A dissimulação é o emprego de recurso que distrai a atenção da vítima do ataque do agente. Por sua vez, a emboscada é a espera por parte do agente, da passagem ou chegada da vítima descuidada, para feri-la de improviso(RT 333/500). Por sua vez, a surpresa pode qualificar o delito quando, de forma efetiva, tenha dificultado ou impossibilitado o agente de se defender(RT 545/326). Será o caso do gesto repentino quando não se dá à vítima condições de se defender.

Para se ter uma ideia, no direito penal brasileiro, há homicídio qualificado se há recurso que dificulta ou impossibilita a defesa. Tal só pode abranger hipótese que seja análoga à traição, emboscada ou dissimulação(TJSP, RJTJSP 108/451). Entende-se ainda que além da surpresa não haja razão para o ofendido esperar ou pelo menos suspeitar da possibilidade de agressão.

O Código Penal menciona a expressão genérica ou outro recurso que dificulte ou impossibilite a defesa da vítima como a surpresa para o ofendido(RT 154/22 – 159/556 – 166/528 – 177/128). Em verdade, como explicou Magalhães Noronha[4] “a dificuldade ou impossibilidade há de resultar do modo por que o agente atua e não de condições do sujeito passivo”.

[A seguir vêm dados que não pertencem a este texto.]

(* ===== verification/JsonDefault.v ===== *)
(** * Reading back the default encoding

    The text that [json.dumps] writes with its default separators is read back as the
    value itself: the items of objects keep their order. *)

From S2P Require Import Prelude PyVal Json JsonParse.

Section default_encoding.
Variable py_str : pyval → pystr.
Variable other_key : pykey → option pystr.

Abbreviation to_text := (dumps_default py_str other_key).

Definition default_list : list pyval → option (list pystr) :=
  fix go l :=
    match l with
    | [] => Some []
    | x :: l' => r ← to_text x; rs ← go l'; Some (r :: rs)
    end.

Definition default_item (k t : pystr) : pystr := json_str k ++ u ": " ++ t.

Definition default_dict : pydict → option (list pystr) :=
  fix go d :=
    match d with
    | [] => Some []
    | (k, x) :: d' =>
        ks ← key_text other_key k; r ← to_text x; rs ← go d'; Some (default_item ks r :: rs)
    end.

Lemma comma_space s : u ", " ++ s = 44%N :: 32%N :: s.
Proof. done. Qed.

Lemma skip_space s : skip_ws (32%N :: s) = skip_ws s.
Proof. done. Qed.

Lemma skip_join t ts r :
  (match t with c :: _ => is_ws c = false | [] => False end) →
  skip_ws (join (u ", ") (t :: ts) ++ r) = join (u ", ") (t :: ts) ++ r.
Proof.
  destruct t as [|c t]; [done|]. intros Hc. destruct ts as [|y ts]; [|rewrite join_cons]; simpl; by rewrite Hc.
Qed.

Lemma scan_items_default ts vs fuel r :
  Forall2 scans ts vs → ts ≠ [] → length (join (u ", ") ts) < fuel →
  scan_items fuel (join (u ", ") ts ++ 93%N :: r) = Some (vs, r).
Proof.
  intros HF. revert fuel. induction HF as [|t v ts vs [Hh Hs] Hrest IH]; intros fuel Hne Hf; [done|].
  destruct fuel as [|fuel]; [lia|]. destruct ts as [|t' ts].
  - apply Forall2_nil_inv_l in Hrest as ->. cbn [join] in *. cbn [scan_items].
    by rewrite Hs; [|lia|simpl; set_solver].
  - rewrite join_cons in *. rewrite !length_app in Hf. rewrite <-!app_assoc. cbn [scan_items]. rewrite comma_space.
    rewrite Hs; [|lia|simpl; set_solver]. cbn [mbind option_bind]. cbn [skip_ws is_ws].
    change (is_ws 44) with false. cbn iota. rewrite skip_space, skip_join.
    + rewrite IH; [done|done|]. change (length (u ", ")) with 2 in Hf. lia.
    + apply Forall2_cons_inv_l in Hrest as (v' & vs' & [Hh' _] & _ & _). destruct t'; [done|]. apply Hh'.
Qed.

(** One member: its key, the colon and its value. *)
Lemma scan_member_default fuel d k t v s :
  scans t v → length t ≤ fuel → ends_number s →
  scan_members (S fuel) d (default_item k t ++ s) =
  match skip_ws s with
  | 44%N :: r => scan_members fuel (dict_set d (KStr k) v) (skip_ws r)
  | 125%N :: r => Some (dict_set d (KStr k) v, r)
  | _ => None
  end.
Proof.
  intros [Hh Hs] Hf Hr. unfold default_item, json_str. cbn [app].
  rewrite <-!app_assoc. cbn [app scan_members]. rewrite scan_json_str. cbn [mbind option_bind].
  change (u ": " ++ t ++ s) with (58%N :: 32%N :: t ++ s). cbn [skip_ws]. change (is_ws 58) with false. cbn iota.
  rewrite skip_space, skip_ws_head by done. by rewrite Hs.
Qed.

Lemma default_item_length k t : length t < length (default_item k t).
Proof. unfold default_item. rewrite !length_app. change (length (u ": ")) with 2. lia. Qed.

Lemma scan_members_default its vs d fuel r :
  Forall2 (λ p q, p.1 = q.1 ∧ scans p.2 q.2) its vs → its ≠ [] →
  NoDup (keys d ++ (KStr <$> vs.*1)) → length (join (u ", ") (uncurry default_item <$> its)) < fuel →
  scan_members fuel d (join (u ", ") (uncurry default_item <$> its) ++ 125%N :: r) =
  Some (d ++ (text_item <$> vs), r).
Proof.
  intros HF. revert d fuel. induction HF as [|[k t] [k' v] its vs [Hk Hs] Hrest IH]; intros d fuel Hne Hnd Hf; [done|].
  simpl in Hk, Hs. subst k'. destruct fuel as [|fuel]; [lia|].
  assert (Hfresh : dict_set d (KStr k) v = d ++ [(KStr k, v)]).
  { apply dict_set_new. rewrite NoDup_app in Hnd. destruct Hnd as (_ & Hd & _). intros Hin.
    apply (Hd _ Hin). left. }
  assert (Hlen := default_item_length k t). destruct its as [|[k2 t2] its].
  - apply Forall2_nil_inv_l in Hrest as ->. cbn [fmap list_fmap join uncurry] in *.
    rewrite (scan_member_default _ _ _ _ v) by (done || lia || (simpl; set_solver)). cbn [skip_ws].
    change (is_ws 125) with false. cbn iota. by rewrite Hfresh.
  - rewrite !fmap_cons, join_cons in *. rewrite !length_app in Hf. rewrite <-!app_assoc, comma_space.
    cbn [uncurry] in *.
    rewrite (scan_member_default _ _ _ _ v) by (done || lia || (simpl; set_solver)). cbn [skip_ws].
    change (is_ws 44) with false. cbn iota. rewrite Hfresh, skip_space, skip_join by done.
    change (length (u ", ")) with 2 in Hf. rewrite IH; [|done| |lia].
    + by rewrite <-app_assoc.
    + unfold keys. rewrite fmap_app, <-app_assoc. exact Hnd.
Qed.

Lemma list_scans_default l ts : Forall2 scans ts l → scans (u "[" ++ join (u ", ") ts ++ u "]") (VList l).
Proof.
  intros HF. split; [done|]. intros [|fuel] r Hf _; [simpl in Hf; lia|].
  change ((u "[" ++ join (u ", ") ts ++ u "]") ++ r) with (91%N :: (join (u ", ") ts ++ u "]") ++ r).
  rewrite <-app_assoc. change (u "]" ++ r) with (93%N :: r).
  destruct ts as [|t ts]; [by apply Forall2_nil_inv_l in HF as ->|].
  assert (Hh := HF). apply Forall2_cons_inv_l in Hh as (v & vs & [Hh _] & _ & _).
  assert (Hskip : skip_ws (join (u ", ") (t :: ts) ++ 93%N :: r) = join (u ", ") (t :: ts) ++ 93%N :: r)
    by (apply skip_join; destruct t; [done|apply Hh]).
  rewrite scan_list_open; rewrite Hskip.
  - rewrite (scan_items_default (t :: ts) l); [done|done|done|].
    rewrite !length_app in Hf. change (length (u "[")) with 1 in Hf. change (length (u "]")) with 1 in Hf. lia.
  - destruct t as [|c t]; [done|]. destruct Hh as [_ Hc]. by destruct ts.
Qed.

Lemma dict_scans_default its vs :
  Forall2 (λ p q, p.1 = q.1 ∧ scans p.2 q.2) its vs → NoDup vs.*1 →
  scans (u "{" ++ join (u ", ") (uncurry default_item <$> its) ++ u "}") (VDict (text_item <$> vs)).
Proof.
  intros HF Hnd. split; [done|]. intros [|fuel] r Hf _; [simpl in Hf; lia|].
  rewrite !length_app in Hf. rewrite <-!app_assoc. change (u "}" ++ r) with (125%N :: r).
  change (u "{" ++ ?x) with (123%N :: x). destruct its as [|[k t] its].
  { by apply Forall2_nil_inv_l in HF as ->. }
  assert (∃ s, join (u ", ") (uncurry default_item <$> (k, t) :: its) ++ 125%N :: r = 34%N :: s) as [s Hjoin].
  { rewrite fmap_cons. destruct (uncurry default_item <$> its); [|rewrite join_cons]; eexists; reflexivity. }
  change (scan_value (Datatypes.S fuel) (123%N :: join (u ", ") (uncurry default_item <$> (k, t) :: its) ++ 125%N :: r) =
    Some (VDict (text_item <$> vs), r)).
  rewrite Hjoin, scan_dict_open, <-Hjoin. rewrite (scan_members_default _ vs); [done|done|done| |].
  - rewrite app_nil_l. by apply (NoDup_fmap_2 KStr).
  - change (length (u "{")) with 1 in Hf. change (length (u "}")) with 1 in Hf. lia.
Qed.

Lemma float_text_finite f : reads_back f → float_text f = float_repr f.
Proof. intros [Hn _]. destruct f as [|[]| |]; done. Qed.

(** The items of a printable object and their texts. *)
Lemma default_dict_items d ts :
  Forall (λ kv, (∃ k, kv.1 = KStr k ∧ Forall code_point k) ∧ printable kv.2) d →
  Forall (λ kv, ∀ t, to_text kv.2 = Some t → scans t kv.2) d → default_dict d = Some ts →
  ∃ its, ts = uncurry default_item <$> its ∧
    Forall2 (λ p q, p.1 = q.1 ∧ scans p.2 q.2) its (by_text <$> d) ∧ d = text_item <$> (by_text <$> d).
Proof.
  intros Hd. revert ts. induction Hd as [|[k x] d [(s & Hk & _) _] _ IH]; intros ts Hs Hts; simpl in Hts.
  { injection Hts as <-. exists []. split_and!; [done|constructor|done]. }
  simpl in Hk. subst k. apply Forall_cons in Hs as [Hx Hs]. simpl in Hx. simpl in Hts.
  destruct (to_text x) as [t|] eqn:Et; [|done]. simpl in Hts. fold (default_dict d) in Hts.
  destruct (default_dict d) as [ts'|] eqn:Ed; [|done]. simpl in Hts. injection Hts as <-.
  destruct (IH _ Hs eq_refl) as (its & -> & HF & Heq). exists ((s, t) :: its).
  rewrite !fmap_cons. split_and!; [done|by constructor; [split; [done|by apply Hx]|]|by rewrite <-Heq].
Qed.

Lemma to_text_scans v : printable v → ∀ t, to_text v = Some t → scans t v.
Proof.
  revert v. fix IH 2. intros v [ |b|z|f Hf|s _|l Hl|d Hnd Hd] t Ht.
  - apply literal_scans. simpl in Ht. simplify_eq. set_solver.
  - apply literal_scans. simpl in Ht. simplify_eq. destruct b; set_solver.
  - by apply int_scans.
  - simpl in Ht. simplify_eq. rewrite float_text_finite by done. apply number_scans; apply Hf.
  - simpl in Ht. simplify_eq. apply str_scans.
  - simpl in Ht. fold (default_list l) in Ht. destruct (default_list l) as [ts|] eqn:El; [|done]. simpl in Ht.
    simplify_eq. apply list_scans_default. clear -IH Hl El. revert ts El.
    induction Hl as [|x l Hx _ IHl]; intros ts El; simpl in El; [simplify_eq; constructor|].
    destruct (to_text x) as [t|] eqn:Et; [|done]. simpl in El. fold (default_list l) in El.
    destruct (default_list l) as [ts'|] eqn:El'; [|done]. simpl in El. simplify_eq.
    constructor; [by apply (IH x Hx)|by apply IHl].
  - simpl in Ht.
    match type of Ht with (?m ≫= _) = _ => change m with (default_dict d) in Ht end.
    destruct (default_dict d) as [ts|] eqn:Ed; [|done]. simpl in Ht. simplify_eq.
    assert (Forall (λ kv, ∀ t, to_text kv.2 = Some t → scans t kv.2) d) as Hs.
    { clear -IH Hd. induction Hd as [|kv d [_ Hx] _ IHd]; constructor; [by apply (IH _ Hx)|done]. }
    destruct (default_dict_items _ _ Hd Hs Ed) as (its & -> & HF & Heq). rewrite Heq.
    apply dict_scans_default; [done|]. apply (NoDup_fmap_1 KStr). rewrite <-by_text_keys; [done|].
    clear -Hd. induction Hd as [|? ? [(k & Hk & _) _]]; constructor; eauto.
Qed.

(** What was written is read back. *)
Lemma loads_to_text v t : printable v → to_text v = Some t → loads t = Some v.
Proof.
  intros Hv Ht. destruct (to_text_scans v Hv t Ht) as [Hh Hs]. unfold loads.
  assert (skip_ws t = t) as -> by (rewrite <-(app_nil_r t); by apply skip_ws_head).
  rewrite <-(app_nil_r t) at 2. rewrite Hs; [done|lia|done].
Qed.
End default_encoding.

(** ** Deciding that a value is printable *)

Definition code_pointsb (s : pystr) : bool := forallb (λ c, (c <? 1114112)%N) s.

Fixpoint printableb (v : pyval) : bool :=
  match v with
  | VNone | VBool _ | VInt _ => true
  | VStr s => code_pointsb s
  | VList l => forallb printableb l
  | VDict d =>
      bool_decide (NoDup (keys d)) &&
      forallb (λ kv, match kv.1 with KStr k => code_pointsb k | _ => false end && printableb kv.2) d
  | _ => false
  end.

Lemma code_pointsb_ok s : code_pointsb s = true → Forall code_point s.
Proof.
  unfold code_pointsb. rewrite forallb_forall. intros H. apply Forall_forall. intros c Hc%list_elem_of_In.
  by apply N.ltb_lt, H.
Qed.

Lemma printableb_ok v : printableb v = true → printable v.
Proof.
  revert v. fix IH 1. intros [| | | | |l|d|] H; try done; try constructor.
  - by apply code_pointsb_ok.
  - simpl in H. induction l as [|a l IHl]; constructor; apply andb_true_iff in H as [Ha H]; [by apply IH|by apply IHl].
  - simpl in H. apply andb_true_iff in H as [H _]. by apply bool_decide_eq_true in H.
  - simpl in H. apply andb_true_iff in H as [_ H].
    induction d as [|[k w] d IHd]; constructor; apply andb_true_iff in H as [Ha H]; [|by apply IHd].
    apply andb_true_iff in Ha as [Hk Hw]. simpl in *. destruct k as [k|]; [|done].
    split; [exists k; split; [done|by apply code_pointsb_ok]|by apply IH].
Qed.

Da leitura do Código Penal tem-se o caso em que o homicídio é cometido como meio de conseguir um fim que pode ser o de assegurar a execução de outro crime ou a ocultação de um delito ou a impunidade que pressupõe o conhecimento do delito, mas visando o agente à subtração de suas consequências, ou a vantagem que quase sempre será patrimonial, o que, no entanto, não será imprescindível.

Ocultação de um crime não é impunidade dele. Na ocultação se tem o fato em vista. Na impunidade, o agente.

Mas é necessário atentar para a lição de Magalhães Noronha[5] para quem o segundo crime não forma com o homicídio um delito complexo, um tipo da fusão de dois ou mais tipos. Haverá conexão ou conexidade entre eles. São delitos autônomos que devem ser presos a uma relação de causa e efeito ou de meio e fim. Não se fundem ou dissolvem para formar um tipo, isto porque não há um terceiro tipo. O latrocínio não se enquadra na visão do artigo 121, V, § 5º, do CP, uma vez que é um crime complexo(RT 210/500 – 226/580).


[1] O anteprojeto, no artigo 124, parágrafo único, espanca dúvida com relação a eventual concurso de agentes no infanticídio  quando quem, de qualquer modo, concorrer para o crime, responde nas penas do homicídio. Adota-se a tese de Hungria, de Fragoso, fundada no direito suíço, segundo o qual, nesse  crime, o concurso de agentes é inadmissível. Não se admite aqui autoria ou participação de infanticídio.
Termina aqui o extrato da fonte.